According to a survey conducted by the NCSL of the fiscal offices in 50 states and the District of Columbia, not one state said they were pessimistic about the fiscal 2013 outlook, and 32 states and the District of Columbia said they consider the picture "stable." (Those of you who bird-dog every piece of education policy news will realize that's the same number of jurisdictions that have received waivers from portions of the No Child Left Behind Act, although the states themselves don't match across both categories.) The six states that are "optimistic" are Alabama, Iowa, Montana, Nevada, New Jersey, and North Dakota. Eleven states remain concerned, including relatively large states like New York and Illinois. Florida did not respond to this question.
States such as California, Idaho, Louisiana, and Utah also report K-12 funding as one of their top three budget challenges heading into fiscal 2013.

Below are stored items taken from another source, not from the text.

Definition smb_begin_journal (nativeRevision : Z) (a : Account) : SmbJournal :=
  mkSmbJournal SmbFormat 1 1 nativeRevision a "" Reserved.

Definition Smb_Begin (s : SmbStore) (e : smb_env) (nativeRevision : Z) (a : Account) :
  SmbStore * res smb_error unit * list event :=
  if negb (ss_open s) then (s, Err (ErrStorage RevisionStore.ErrClosed), [])
  else if sv_ctx_nil e || negb (ss_backend s) || (nativeRevision =? 0) || negb (validAccount a)
  then (s, Err ErrInvalid, [])
  else if sv_err_start e then (s, Err ErrContext, [])
  else match sv_observe_1 e with
  | None => (s, Err ErrObservation, [])
  | Some observed =>
    if sv_err_observed e then (s, Err ErrContext, [])
    else if negb (validateFor observed a false) then (s, Err ErrObservation, [])
    else if ob_Present observed then (s, Err ErrReviewOnly, [])
    else
      let j := smb_begin_journal nativeRevision a in
      if negb (SmbJournal_Validate j) then (s, Err ErrInvalid, [])
      else let '(st', r, ev) := write (ss_engine s) (sv_commit_1 e) 0 j in
           (mkSmbStore true (ss_backend s) st', storage r, ev)
  end.

Definition Smb_RecoverInterrupted (s : SmbStore) (e : smb_env) :
  SmbStore * res smb_error SmbJournal * list event :=
  if negb (ss_open s) then (s, Err (ErrStorage RevisionStore.ErrClosed), [])
  else match rg_load R (ss_engine s) (sv_load e) with
  | Err err => (s, Err (ErrStorage err), [])
  | Ok j =>
    if negb (is_intent_phase (sj_Phase j)) then (s, Ok j, [])
    else
      let next := advance j ReviewRequired (sj_SID j) in
      let '(st', r, ev) := write (ss_engine s) (sv_commit_1 e) (sj_Revision j) next in
      (mkSmbStore true (ss_backend s) st',
       match r with Ok _ => Ok next | Err err => Err (ErrStorage err) end, ev)
  end.

Definition Smb_ObserveReview (s : SmbStore) (e : smb_env) : res smb_error Observation :=
  refuse negb (ss_open s) => ErrStorage RevisionStore.ErrClosed ;;
  refuse sv_ctx_nil e || sv_err_start e => ErrObservation ;;
  match rg_load R (ss_engine s) (sv_load e) with
  | Err _ => Err ErrObservation
  | Ok j =>
    refuse sj_Phase j != ReviewRequired => ErrConflict ;;
    refuse negb (ss_backend s) => ErrObservation ;;
    match sv_observe_1 e with
    | None => Err ErrObservation
    | Some observed =>
      refuse sv_err_observed e || negb (validateFor observed (sj_Account j) false) => ErrObservation ;;
      Ok observed
    end
  end.

End operations.

(** ** The requests and their plans *)

(** The four revision-checked methods. *)
Inductive request := RqStep | RqEnable | RqDisable | RqSetPassword (secret : string).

On average, states are anticipating a 3.7 percent growth in general fund revenues for 2013, while only a 2.4 percent growth in general fund appropriations. Since K-12 education generally calls upon significant state budget resources, this touches on a key question for schools: Will states simply "rebuild" their education spending to prior levels, or will new approaches take the place of traditional strategies surrounding base per-pupil spending? (Of course, many states have recently made the case that compared to base spending in 2006, and assuming that tax revenues were lower in 2009 than 2006, they have in fact "maintained" K-12 spending, although that argument will seem odd to some observers.)